LA ORGANIZACION GUERRERA MODERNA. EN LAS TRINCHERAS, de Gaziel
El capitán se mostraba satisfecho. Y en prueba de ello, se ofreció a proseguir sus demostraciones y hasta a hacemos experimentar prácticamente, con la debida cautela y muy despacio, los primeros efectos de la asfixia que se produciría en la mina si se amortiguara la ventilación. Le aseguramos que no había necesidad alguna de tal experiencia, le dimos un millón de gracias por su amabilidad y nuestra palabra de honor de que estábamos convencidos con creces. Con esto terminaron las pruebas y seguimos andando hacia el exterior, hacia la línea de fuego. Nuestro guía, animado por sus éxitos, continuaba hablando y encareciendo con entusiasmo la fúnebre pujanza mortífera de las catacumbas. Iba yo detrás de él, callando y sonriendo, porque tal es mi costumbre cuando no me parece oportuno decir lo que pienso.

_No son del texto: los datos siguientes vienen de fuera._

(** A read of bytes the file has returns them, or an I/O error. *)
Lemma pread_all_full f buf off :
  off + length buf <= length (contents f) ->
  exists out f', pread_all f buf off = (out, f')
    /\ f_durable f' = f_durable f /\ f_pending f' = f_pending f
    /\ ((out = Ok (read_at (contents f) off (length buf)) /\ (f_script f = [] -> f_script f' = []))
        \/ exists m, out = Err (WalIo m) /\ f_script f <> []).
Proof.
  intros Hl. destruct (pread_loop_spec (length buf) f [] buf off) as (out & f' & He & E1 & E2 & Hout); [done|].
  exists out, f'. split_and!; [done..|]. destruct Hout as [[-> Hs]|Hout]; [left|by right]. split; [|done].
  simpl. rewrite drop_ge by len. by rewrite app_nil_r.
Qed.

Lemma pread_all_healthy f buf off :
  f_script f = [] -> off + length buf <= length (contents f) ->
  exists f', pread_all f buf off = (Ok (read_at (contents f) off (length buf)), f')
    /\ f_script f' = [] /\ f_durable f' = f_durable f /\ f_pending f' = f_pending f.
Proof.
  intros Hs Hl. destruct (pread_all_full f buf off Hl) as (out & f' & He & E1 & E2 & [[-> ?]|(m & -> & ?)]); [|done].
  exists f'. split_and!; auto.
Qed.

(** ** Crashes *)

(** Each pending write is lost, or leaves its range holding anything at all. *)
Inductive crash_image : bytes -> list (nat * bytes) -> bytes -> Prop :=
| crash_done img : crash_image img [] img
| crash_lost img w ws img' : crash_image img ws img' -> crash_image img (w :: ws) img'
| crash_torn img off data left ws img' :
    length left = length data -> crash_image (write_at img off left) ws img' ->
    crash_image img ((off, data) :: ws) img'.

(** Bytes no pending write touches survive. *)
Lemma crash_outside img ws img' lo hi a n :
  crash_image img ws img' -> writes_within lo hi ws -> a + n <= length img ->
  a + n <= lo \/ hi <= a -> read_at img' a n = read_at img a n /\ length img <= length img'.
Proof.
  induction 1 as [|img w ws img' _ IH|img off data left ws img' Hlen _ IH]; intros Hw Hl Ha; [done|..];
    apply Forall_cons in Hw as [[Hw1 Hw2] Hw]; [by apply IH|]. simpl in *.
  destruct IH as [-> IHl]; [done|len|done|]. split; [|revert IHl; len].
  destruct Ha; [apply read_write_before; lia|apply read_write_after; lia].
Qed.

Sin embargo, los fervores del guía llegaron a tal extremo, fueron tantos sus gestos y encomios que, al fin, no pude contenerme y le dije: «Vamos a ver, mi querido capitán, vamos a ver. ¿Podría usted decirme para qué sirve todo eso?» «¿Qué cosa?», preguntó el guía, extrañado. «Eso, todo lo que usted ha tenido la bondad de mostramos». El capitán se paró para mirarme, como si dudara de que estuviera en mi cabal juicio. «Pues, ¿no lo ha visto usted? —replicó— ¿Es que no entiende usted la lengua francesa?» «Demasiado la entiendo» —dije—. Pero vayamos por partes. ¿Es que las catacumbas sirven para emprender una acción decisiva, que termine la guerra?». «Hombre: ¡eso no!», contestó el capitán. «Perfectamente. ¿Servirán al menos para realizar un gran avance, una ofensiva que modifique esencialmente las posiciones del sector?». «Tampoco —dijo el guía—. Una ofensiva semejante requiere medios más vastos y complicados». «Si es así —repliqué entonces—, ni siquiera sirven las catacumbas para impedir un avance enemigo, pues usted mismo dijo, hace poco, que los alemanes podrían apoderarse de ellas mediante una acción general que las rebasara y aislara». «Es cierto», contestó el capitán. «Pues entonces —añadí— el valor de esta formidable obra es puramente local, limitado, algo así como un simple detalle de la estructura del frente». «No hay duda —afirmó el capitán—. Las catacumbas sirven tan sólo para usos secundarios; pero, en todo caso, son una prueba admirable de organización».
No quise saber más. Había ya asomado, por fin, la palabra mágica. ¡Organización, organización! ¿No os parece que esta palabra basta para resumir el horrible estado del mundo? La organización es nuestro fetiche, nuestro tirano, el símbolo y emblema de nuestro tiempo: una organización material desbordante, deforme, excesiva, complicadísima, desproporcionada, que abarca y ahoga todo. El siglo XVI fue el siglo de las luchas religiosas; el XVII, de las rivalidades dinásticas; el XVIII, de la filosofía corrosiva y de la libertad; el XIX, del progreso. El siglo XX es el siglo de la organización. Las mayores enormidades parecen hoy excusarse y hasta justificarse en esa palabra. En los siglos que llamamos bárbaros, se degollaba y esclavizaba a los prisioneros, se pasaban a cuchillo las poblaciones tomadas por asalto, se acogotaba a los vencidos. Y esto nos parece criminal. Pero hoy los hombres se matan a millares, se bombardean las ciudades indefensas, se deporta a los ancianos y a las mujeres. Y esto nos parece justificable. ¿Por qué? Porque se ejecuta organizadamente.